What this task involves: The lines below that include the word "option" are to be reported.

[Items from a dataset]

----------

(* ===== verification/Array.v ===== *)
(** * core/struct: Array_c and SArray

    The contiguous array of [Array.cxx] and [Array.hxx] on the bytes of its
    block. [len] is the length in bytes, an [unsigned] of 32 bits; an element is
    [tsize] bytes; an address is an offset from [data]. *)

From S2P Require Import Prelude Machine Mem.

Section Array.

(** [sizeof(V)], the value a default constructor of [V] leaves, whether the
    destructor of [V] does nothing, and what a byte never set happens to be. *)
Variable tsize : Z.
Variable v_init : list Z.
Variable trivial_dtor : bool.
Variable garbage : nat -> Z.

(** [dtors] lists the offsets of the destructor calls, the latest first. *)
Record t := mk {
  len : Z;
  data : option (list Z);
  dtors : list Z;
}.

Definition create : t := mk 0 None [].

(** ** Array_c *)

(** [realloc(data, nsize)]: the common prefix is kept. *)
Definition reallocList (data : option (list Z)) (nsize : Z) : list Z :=
  let old := default [] data in
  take (Z.to_nat nsize) old ++ (garbage <$> seq (length old) (Z.to_nat nsize - length old)).

Definition destroy_g (a : t) : t := mk (len a) None (dtors a).

Definition resize_g (a : t) (nsize : Z) : t :=
  mk (u32 nsize) (Some (reallocList (data a) nsize)) (dtors a).

(** [destroy_g] on the destination, then both objects after the move. *)
Definition moveFrom_g (a source : t) : t * t :=
  let a := destroy_g a in
  (mk (len source) (data source) (dtors a), mk 0 None (dtors source)).

(** ** Construction and destruction of an element in place *)

Definition construct (a : t) (off : Z) (v : list Z) : res t :=
  match data a with
  | None => Crash NullDeref
  | Some mem => mem ← mem_store mem off v; Ret (mk (len a) (Some mem) (dtors a))
  end.

(** [((V * )(data+off))->~V()]. *)
Definition destruct_at (a : t) (off : Z) : res t :=
  if trivial_dtor then Ret a
  else match data a with
       | None => Crash NullDeref
       | Some mem => _ ← mem_range mem off tsize; Ret (mk (len a) (Some mem) (off :: dtors a))
       end.

(** ** SArray *)

Definition count (a : t) : Z := u32 (len a / tsize).

Fixpoint trunc_loop (fuel : nat) (a : t) (i nsize : Z) : res t :=
  if i =? nsize then Ret a
  else match fuel with
       | O => NoFuel
       | S fuel =>
         let i := u32 (i - tsize) in
         a ← destruct_at a i;
         trunc_loop fuel a i nsize
       end.

Definition p_trunc (a : t) (nsize : Z) : res t :=
  let nsize := u32 (nsize * tsize) in
  a ← trunc_loop (Z.to_nat (len a)) a (len a) nsize;
  Ret (resize_g a nsize).

Fixpoint construct_loop (fuel : nat) (a : t) (i nsize : Z) : res t :=
  if i =? nsize then Ret a
  else match fuel with
       | O => NoFuel
       | S fuel => a ← construct a i v_init; construct_loop fuel a (u32 (i + tsize)) nsize
       end.

Definition resize (a : t) (nsize : Z) : res t :=
  if u64 (nsize * tsize) <? len a then p_trunc a nsize
  else
    let i := len a in
    let nsize := u32 (nsize * tsize) in
    construct_loop (S (Z.to_nat nsize)) (resize_g a nsize) i nsize.

Fixpoint init_loop (fuel : nat) (a : t) (i nsize : Z) (iv : list Z) : res t :=
  if i <? nsize then
    match fuel with
    | O => NoFuel
    | S fuel => a ← construct a (i * tsize) iv; init_loop fuel a (u32 (i + 1)) nsize iv
    end
  else Ret a.

Definition resizeInit (a : t) (nsize : Z) (iv : list Z) : res t :=
  if u64 (nsize * tsize) <? len a then p_trunc a nsize
  else
    let i := len a / tsize in
    init_loop (Z.to_nat nsize) (resize_g a (u64 (nsize * tsize))) i nsize iv.

Definition shrinkEnd (a : t) (nsize : Z) : res t := p_trunc a (u32 (count a - nsize)).

Definition append (a : t) (iv : list Z) : res t := resizeInit a (u32 (len a / tsize + 1)) iv.

(** The pointer returned, as its offset. *)
Definition accAppendingNew (a : t) : res (Z * t) :=
  a ← resize a (u32 (len a / tsize + 1)); Ret (len a - tsize, a).

(** [operator[]] as a read and as a store through the reference. *)
Definition get_elem (a : t) (i : Z) : res (list Z) :=
  if u64 (i * tsize) <? len a then
    match data a with None => Crash NullDeref | Some mem => mem_range mem (i * tsize) tsize end
  else Crash AssertFailed.
Definition set_elem (a : t) (i : Z) (v : list Z) : res t :=
  if u64 (i * tsize) <? len a then construct a (i * tsize) v else Crash AssertFailed.

(** [memcpy(data+dst, data+src, n)] inside the block. *)
Definition copy_within (mem : list Z) (dst src n : Z) : res (list Z) :=
  if (n =? 0) || (dst + n <=? src) || (src + n <=? dst) then d ← mem_range mem src n; mem_store mem dst d
  else Crash BadCopy.

Definition remove (a : t) (idx : Z) : res t :=
  a ← destruct_at a (idx + tsize);
  match data a with
  | None => Crash NullDeref
  | Some mem =>
    mem ← copy_within mem (idx * tsize) ((idx + 1) * tsize) (u64 (len a - (idx + 1) * tsize));
    Ret (mk (u32 (len a - tsize)) (Some mem) (dtors a))
  end.

(** The iterator pointers, as offsets; [None] is the null pointer. *)
Definition iterFirst (a : t) : option Z := if len a =? 0 then None else Some 0.
Definition iterNext (a : t) (iter : Z) : option Z :=
  let iter := iter + tsize in if iter =? len a then None else Some iter.

(** ** Sorting *)

(** The comparison [sortdata] carries: the element comparison of the array, or
    the user's function without or with the pointer passed to it, or one of
    these negated. [D] is what the passed pointer points to. *)
Context {D : Type}.
Variable el_cmp : list Z -> list Z -> Z.

Inductive cmpfunc :=
| cmp_tcmp
| cmp_userF (f : list Z -> list Z -> Z)
| cmp_userD (f : list Z -> list Z -> D -> Z) (pass : D)
| rcmp_tcmp
| rcmp_userF (f : list Z -> list Z -> Z)
| rcmp_userD (f : list Z -> list Z -> D -> Z) (pass : D).

Definition run_cmp (c : cmpfunc) (d1 d2 : list Z) : Z :=
  match c with
  | cmp_tcmp => el_cmp d1 d2
  | cmp_userF f => f d1 d2
  | cmp_userD f pass => f d1 d2 pass
  | rcmp_tcmp => s32 (- el_cmp d1 d2)
  | rcmp_userF f => s32 (- f d1 d2)
  | rcmp_userD f pass => s32 (- f d1 d2 pass)
  end.

(** [while (sd->cmpfunc(mi, sd->pivot, sd) < 0) mi += tsize]. *)
Fixpoint scan_up (fuel : nat) (c : cmpfunc) (mem pivot : list Z) (mi : Z) : res Z :=
  match fuel with
  | O => NoFuel
  | S fuel =>
    x ← mem_range mem mi tsize;
    if run_cmp c x pivot <? 0 then scan_up fuel c mem pivot (mi + tsize) else Ret mi
  end.

(** [while (sd->cmpfunc(sd->pivot, mj, sd) < 0) mj -= tsize]. *)
Fixpoint scan_down (fuel : nat) (c : cmpfunc) (mem pivot : list Z) (mj : Z) : res Z :=
  match fuel with
  | O => NoFuel
  | S fuel =>
    x ← mem_range mem mj tsize;
    if run_cmp c pivot x <? 0 then scan_down fuel c mem pivot (mj - tsize) else Ret mj
  end.

(** The [do] loop of [sort_i]: the memory, [mi] and [mj] after it. *)
Fixpoint partition_loop (fuel : nat) (c : cmpfunc) (mem pivot : list Z) (mi mj : Z) : res (list Z * Z * Z) :=
  match fuel with
  | O => NoFuel
  | S fuel =>
    mi ← scan_up (S (length mem)) c mem pivot mi;
    mj ← scan_down (S (length mem)) c mem pivot mj;
    if mi <? mj then
      mem ← getXchgFunc tsize mem mi mj tsize;
      let mi := mi + tsize in
      let mj := mj - tsize in
      if mi <=? mj then partition_loop fuel c mem pivot mi mj else Ret (mem, mi, mj)
    else if mi =? mj then Ret (mem, mi + tsize, mj - tsize)
    else Ret (mem, mi, mj)
  end.

Fixpoint sort_i (fuel : nat) (c : cmpfunc) (mem : list Z) (beg end_ : Z) : res (list Z) :=
  match fuel with
  | O => NoFuel
  | S fuel =>
    let med := beg + (end_ - beg) / tsize / 2 * tsize in
    pivot ← mem_range mem med tsize;
    r ← partition_loop (S (length mem)) c mem pivot beg end_;
    let '(mem, mi, mj) := r in
    mem ← (if beg <? mj then sort_i fuel c mem beg mj else Ret mem);
    if mi <? end_ then sort_i fuel c mem mi end_ else Ret mem
  end.

(** The body [sort_g], [sortF_g], [sortD_g] and their reverses share. *)
Definition sort_with (c : cmpfunc) (a : t) : res t :=
  if len a <=? tsize then Ret a
  else match data a with
       | None => Crash NullDeref
       | Some mem =>
         mem ← sort_i (S (length mem)) c mem 0 (len a - tsize);
         Ret (mk (len a) (Some mem) (dtors a))
       end.

Definition sort_g := sort_with cmp_tcmp.
Definition sortF_g f := sort_with (cmp_userF f).
Definition sortD_g f pass := sort_with (cmp_userD f pass).
Definition rsort_g := sort_with rcmp_tcmp.
Definition rsortF_g f := sort_with (rcmp_userF f).
Definition rsortD_g f pass := sort_with (rcmp_userD f pass).

End Array.

Arguments cmpfunc : clear implicits.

----------

Result of this task:
  data : option (list Z);
Definition reallocList (data : option (list Z)) (nsize : Z) : list Z :=
Definition iterFirst (a : t) : option Z := if len a =? 0 then None else Some 0.
Definition iterNext (a : t) (iter : Z) : option Z :=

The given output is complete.